Smoke Signals, by Martin Lee, is more of a social history, detailing every medical, scientific, and pop-culture fact about cannabis he can stuff into the binding. (The slang word “roach,” for example, derives from the song La Cucaracha, about a stoned soldier.) Lee also imagines a bright, legal, lucrative future for weed. Unfortunately, you’d have to be smoking something good to imagine it’s that simple. The economic rationalization is perfectly timed, but neither author seems to recall that ending Prohibition did not end the Great Depression.
These book ideas likely found eager mainstream publishers in 2010, when California, which legalized medical marijuana in 1996, was weighing a ballot initiative known as Prop 19 to essentially make pot as legal as alcohol. The state’s budget was in shambles, unemployment was high, and a quarter of state residents had no health insurance. Lee notes the yearly untaxed dollar amount of the state’s pot crop: $13.8 billion. Proponents pushed the economic angle hard, releasing TV ads promising “billions of dollars for local communities.” Yet Lee and Fine underestimate a key cultural force in the country that cares little about pot’s potential to restore jobs—that is, the powerful, not-in-my-backyard crowd that argues marijuana is essentially a gateway drug to the end times. In their ads, Prop 19’s foes used images of wrecked school buses to hammer home their argument. More important, the authors fail to see what voters in California apparently did when they eventually defeated Prop 19: The economic argument is voodoo ganjanomics.

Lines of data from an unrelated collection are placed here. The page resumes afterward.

(** Case analysis on a computation that is known to return. *)
Ltac returns H :=
  repeat match type of H with
         | rbind ?r _ = Ok _ =>
             let x := fresh "x" in
             let Hx := fresh "Hx" in
             destruct r as [ x | | ] eqn:Hx; simpl in H; try discriminate H
         | (if ?b then _ else _) = Ok _ => destruct b eqn:?; try discriminate H
         | (let (_, _) := ?p in _) = Ok _ => destruct p
         | match ?x with _ => _ end = Ok _ => destruct x eqn:?; try discriminate H
         end.

Lemma ok_fragment_id (tc : json) (cur c' : ToolCall) (d d' : decoder) :
  fragment_id tc (cur, d) = Ok (c', d') -> decoder_ok d -> decoder_ok d'.
Proof.
  unfold fragment_id. intros Hr Hd. returns Hr; injection Hr as <- <-; auto using ok_emit.
Qed.

Lemma ok_fragment_name (func : json) (cur c' : ToolCall) (d d' : decoder) :
  fragment_name func (cur, d) = Ok (c', d') -> decoder_ok d -> decoder_ok d'.
Proof.
  unfold fragment_name. intros Hr Hd. returns Hr; injection Hr as <- <-; auto using ok_emit.
Qed.

Lemma ok_fragment_arguments (func : json) (cur c' : ToolCall) (d d' : decoder) :
  fragment_arguments func (cur, d) = Ok (c', d') -> decoder_ok d -> decoder_ok d'.
Proof.
  unfold fragment_arguments. intros Hr Hd.
  returns Hr; injection Hr as <- <-; auto using ok_emit.
Qed.

Lemma ok_fragment (d : decoder) (tc : json) (d' : decoder) :
  decoder_ok d -> fragment d tc = Ok d' -> decoder_ok d'.
Proof.
  unfold fragment. intros Hd Hr.
  destruct (py_get_default tc "index" (JNum 0)) as [ i | | ]; cbn [rbind] in Hr; try discriminate.
  destruct i as [ | | idx | | | ]; try discriminate.
  destruct (fragment_id tc _) as [ [c1 d1] | | ] eqn:H1; cbn [rbind] in Hr; try discriminate.
  destruct (py_get tc "function") as [ f | | ]; cbn [rbind] in Hr; try discriminate.
  destruct (fragment_name _ (c1, d1)) as [ [c2 d2] | | ] eqn:H2; cbn [rbind] in Hr; try discriminate.
  destruct (fragment_arguments _ (c2, d2)) as [ [c3 d3] | | ] eqn:H3; cbn [rbind] in Hr;
    try discriminate.
  injection Hr as <-. apply ok_slot_set.
  eapply ok_fragment_arguments; [ exact H3 | ].
  eapply ok_fragment_name; [ exact H2 | ].
  eapply ok_fragment_id; [ exact H1 | exact Hd ].
Qed.

Lemma ok_choice_step (d : decoder) (choice : json) (d' : decoder) :
  decoder_ok d -> choice_step d choice = Ok d' -> decoder_ok d'.
Proof.
  unfold choice_step. intros Hd Hr.
  destruct (py_get choice "delta") as [ dl | | ]; cbn [rbind] in Hr; try discriminate.
  destruct (choice_content _ d) as [ d1 | | ] eqn:H1; cbn [rbind] in Hr; try discriminate.
  destruct (choice_tool_calls _ d1) as [ d2 | | ] eqn:H2; cbn [rbind] in Hr; try discriminate.
  destruct (py_get choice "finish_reason") as [ fr | | ]; cbn [rbind] in Hr; try discriminate.
  assert (Hd1 : decoder_ok d1).
  { unfold choice_content in H1. returns H1; injection H1 as <-; auto.
    now apply ok_content. }
  assert (Hd2 : decoder_ok d2).
  { unfold choice_tool_calls in H2. returns H2; try (injection H2 as <-; exact Hd1).
    eapply ok_for_each; [ | exact Hd1 | exact H2 ].
    intros; eapply ok_fragment; eauto. }
  injection Hr as <-. destruct (truthy fr); [ now apply ok_same | exact Hd2 ].
Qed.

Lemma ok_chunk_step (d : decoder) (chunk : json) (d' : decoder) :
  decoder_ok d -> chunk_step d chunk = Ok d' -> decoder_ok d'.
Proof.
  unfold chunk_step. intros Hd Hr.
  destruct (py_get chunk "usage") as [ cu | | ]; cbn [rbind] in Hr; try discriminate.
  destruct (chunk_usage_step cu d) as [ d1 | | ] eqn:H1; cbn [rbind] in Hr; try discriminate.
  assert (Hd1 : decoder_ok d1).
  { unfold chunk_usage_step in H1. returns H1; injection H1 as <-; auto. }
  returns Hr.
  eapply ok_for_each; [ | exact Hd1 | exact Hr ].
  intros; eapply ok_choice_step; eauto.
Qed.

Sure, the state could save funds by not fighting the pot trade and raise funds by taxing it, but high tariffs on weed would likely create black markets in need of crime fighters, thus cutting into the savings. And since pot is already basically legal in the state—the sheriff in Fine’s book estimates that only 5 percent of prescriptions are truly medically needed—private-sector job growth might prove inconsequential. Another problem: Small-time ganjapreneurs, including those in Mendocino, were quietly against Prop 19, fearing that legalization would cause a supply surge, with scores of new plantings driving bud prices into the ground. That effect would be even more considerable on a national level. Beau Kilmer, a Rand Corp. researcher who has studied the potential economic effects of marijuana legalization, writes that if farmers nationwide were able to farm pot outdoors and in greenhouses, “a ‘joint’ might cost pennies rather than dollars.”
Not only did America’s first big pot legalization vote go up in smoke, but so did the movement’s supposed ally in the White House. Obama the pot smoker has turned out to be Obama the narc. Gil Kerlikowske, the nation’s drug czar, has left little room for doubt: “Legalization is not in the president’s vocabulary, nor is it in mine.”
That makes for some unhappy endings. Lee, in Smoke Signals, calls the past year or so a “period of retrenchment,” describing a “green light strobing” from Washington to crack down on medicinal pot programs. One of the localities feeling the wrath of the federal government was Mendocino County, where Fine spent a year reporting. He writes that the U.S. Department of Justice threatened lawsuits against county officials if they didn’t stop permitting the growers to cultivate pot. By a 4-1 vote, the County Board of Supervisors gutted the program.
Fine remains convinced that this was a failure of political will, not reason. The last paragraph of his book cites the cost of America’s war on drugs in 2011 alone: almost $36 billion. “That’s a number,” he writes, “that could balance a few budgets.” Problem is, only a small amount of drug-fighting money is spent on marijuana. More important, the current U.S. budget shortfall is $974 billion. There is no stimulus in getting high.